Convenzionalmente viene indicato con una formula quale 2.1.3.1, in cui:
- il primo numero indica il tempo speso per la fase eccentrica (o negativa);
- il secondo indica una pausa isometrica in posizione di massimo allungamento;
- il terzo indica il tempo speso per la fase concentrica (o positiva);
- il quarto indica una pausa isometrica in posizione di massimo accorciamento.
Il T.u.T. è un parametro da non trascurare, perché permette, a parità di carico, di aumentare notevolmente il carico interno.
Ecco un esempio: gli amici Tizio e Caio si recano in palestra e si cimentano nell'esercizio delle distensioni con bilanciere su panca piana. Tizio svolge serie da 10 ripetizioni, con manubri di 30 kg, con un T.u.T. pari a 1.0.2.1, rimbalzando ad ogni ripetizione sul petto e con un'eccentrica poco controllata. Caio, invece, a parità di ripetizioni e di carico, lavora con un T.u.T. pari a 3.1.2.1, controllando per bene l'eccentrica e con un fermo al petto di un secondo abbondante. Secondo voi, chi si è allenato meglio tra i due? Tizio che ha svolto le sue serie senza il pieno controllo del carico e affrettando i tempi di esecuzione, oppure Caio, che invece ha tenuto sempre il massimo controllo del carico, focalizzando la sua attenzione sul petto e lavorando per un tempo maggiore?
Immagino che sapete quale sia la risposta.
Programma di Allenamento
Ora presenteremo un esempio di una routine per il petto, in modo da comprendere a fondo come utilizzare i diversi tempi sotto tensione a vostro vantaggio:
(l'esempio prende in considerazione soltanto il T.u.T., tralasciando altri parametri, quali volume, recuperi, range of movement, etc).
- panca piana bilanciere 2.1.1.1 ---> negativa controllata; fermo al petto nel punto di massimo allungamento del pettorale; concentrica esplosiva e breve fermo in alto per preparare al meglio la nuova negativa;
- panca alta manubri 3.1.2.0 ---> negativa lenta e controllata; fermo al petto nel punto di massimo allungamento del pettorale; concentrica controllata e nessuna pausa in chiusura, anzi, magari evitando di portare i gomiti in blocco articolare, in modo da tenere una tensione continua al petto.
- croci ai cavi 3.1.3.2 ---> negativa lenta e controllata; fermo di 1 secondo nel punto di massimo stretch; concentrica lenta e controllata, pausa di 2 secondi nel punto di massima contrazione. E' garantito che sentirete il petto letteralmente bruciare!

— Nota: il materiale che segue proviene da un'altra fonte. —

(** The two ways a call of [calculateInverseOfUpdatedCovarianceMatrix]
    ends. *)
Lemma calculateInverse_outcomes M w P :
  ((length w = rows M ∨ cols M = 0) ∧ rows P = cols M ∧ cols P = cols M →
   ∃ N, calculateInverseOfUpdatedCovarianceMatrix M w P = Ok N
        ∧ rows N = cols M ∧ cols N = cols M ∧ well_formed N)
  ∧ (¬ ((length w = rows M ∨ cols M = 0) ∧ rows P = cols M ∧ cols P = cols M) →
     calculateInverseOfUpdatedCovarianceMatrix M w P = Fail DimensionMismatch).
Proof.
  unfold calculateInverseOfUpdatedCovarianceMatrix.
  destruct (multiplyInformationMatrixByDiagonalWeightMatrix M w) as [W|e] eqn:HW.
  - destruct (proj1 (multiply_outcomes M w) W HW) as (HrW & HcW & _ & Hfit).
    unfold mbind, outcome_bind, mmul.
    rewrite eigen_assert_true by (cbn; lia).
    unfold madd, eigen_assert. cbn. split.
    + intros (_ & HrP & HcP). rewrite decide_True by lia.
      eexists. split_and!; [done | cbn; lia | cbn; lia | apply well_formed_mk_matrix].
    + intros Hno. rewrite decide_False; [done|]. intros [HrP HcP].
      apply Hno. split_and!; [done | lia | lia].
  - destruct (proj2 (multiply_outcomes M w) e HW) as (-> & Hw & Hc).
    split; [|done]. intros ([?|?] & _); lia.
Qed.

(** [calculateInverseOfUpdatedCovarianceMatrix] returns exactly when the
    weights fit the rows (or there is no column to weight) and the prior is
    square of the size of the parameter vector; the result is then a
    well-formed square matrix of that size.  In every other case the call
    ends in a size assertion. *)
Theorem inverse_covariance_outcomes M w P :
  ((length w = rows M ∨ cols M = 0) ∧ rows P = cols M ∧ cols P = cols M →
   ∃ N, calculateInverseOfUpdatedCovarianceMatrix M w P = Ok N
        ∧ rows N = cols M ∧ cols N = cols M ∧ well_formed N)
  ∧ (¬ ((length w = rows M ∨ cols M = 0) ∧ rows P = cols M ∧ cols P = cols M) →
     calculateInverseOfUpdatedCovarianceMatrix M w P = Fail DimensionMismatch).
Proof. apply calculateInverse_outcomes. Qed.

End InverseCovarianceMore.

(** ** More on the solver *)

Section SolverMore.
Context {R : Type} `{Scalar R} `{EigenBackend R}.
Implicit Types (A : matrix R) (b : vector R) (log : list (diagnostic R)).

(** What a call of the solver writes, whatever its arguments. *)
Lemma solve_log A b (chk : bool) (max : R) log :
  ∃ rest,
    (solveSystemOfEquationsWithSvd A b chk max log).2 = log ++ rest
    ∧ (rest = []
       ∨ ∃ c, rest = [ConditionNumberWarning c] ∧ chk = true
              ∧ getConditionNumberOfDecomposedMatrix (jacobiSvd A) = Ok c
              ∧ fgt c max = true).
Proof.
  unfold solveSystemOfEquationsWithSvd, mbind, Eff_bind, lift.
  destruct chk; cbn.
  - destruct (getConditionNumberOfDecomposedMatrix (jacobiSvd A)) as [c|e] eqn:Hc.
    + destruct (fgt c max) eqn:Hgt; cbn.
      * exists [ConditionNumberWarning c].
        destruct (svd_solve (jacobiSvd A) b); cbn; split; eauto 10.
      * exists []. rewrite app_nil_r.
        destruct (svd_solve (jacobiSvd A) b); cbn; split; eauto.
    + exists []. rewrite app_nil_r. cbn. eauto.
  - exists []. rewrite app_nil_r.
    destruct (svd_solve (jacobiSvd A) b); cbn; split; eauto.
Qed.

(** The condition number of a matrix is the ratio of its first to its last
    singular value when it has at least one row and one column; for a matrix
    without rows or without columns the call fails on reading the first
    singular value. *)
Theorem condition_number_of_information_matrix A :
  (0 < rows A → 0 < cols A →
   getConditionNumberOfInformationMatrix A
   = Ok (fdiv (jacobi_singular_value A 0)
              (jacobi_singular_value A (pred (rows A `min` cols A)))))
  ∧ (rows A = 0 ∨ cols A = 0 →
     getConditionNumberOfInformationMatrix A = Fail IndexOutOfRange).
Proof.
  unfold getConditionNumberOfInformationMatrix, getSVDDecompositionOfInformationMatrix.
  split.
  - apply conditionNumber_defined.
  - apply conditionNumber_undefined.
Qed.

Se non siete abituati a lavorare in questo modo, i primi tempi saranno davvero duri; potrebbe aiutarvi a recuperare prima e smaltire meglio il lattato un'integrazione a base di beta-alanina, che, aumentando la concentrazione di carnosina muscolare, vi permetterà di sopportare meglio il lavoro.
Queste sono soltanto due delle svariate possibilità con cui potete personalizzare il tempo di esecuzione di un esercizio. Spetta a voi scegliere esercizi e tempo sotto tensione con cui svolgerli, a seconda dei vostri gusti, abitudini e capacità di attivazione neuro-muscolare.
Un Consiglio da Non Dimenticare
Come già detto in apertura, il fine dell'articolo è semplicemente quello di fornire un diverso punto di vista sull'allenamento con i pesi: non esiste soltanto il carico, ma anzi, esiste una gran varietà di modi per variare il vostro allenamento.
L'importante è fare le cose con la testa e lavorare sui vostri difetti, sulle vostre esigenze personali.
Spetterà dunque a voi sbizzarrirvi nel combinarli per cercare di migliorare la vostra prestazione, provocare un adattamento nel vostro corpo, e di conseguenza..... migliorare!
Buon allenamento!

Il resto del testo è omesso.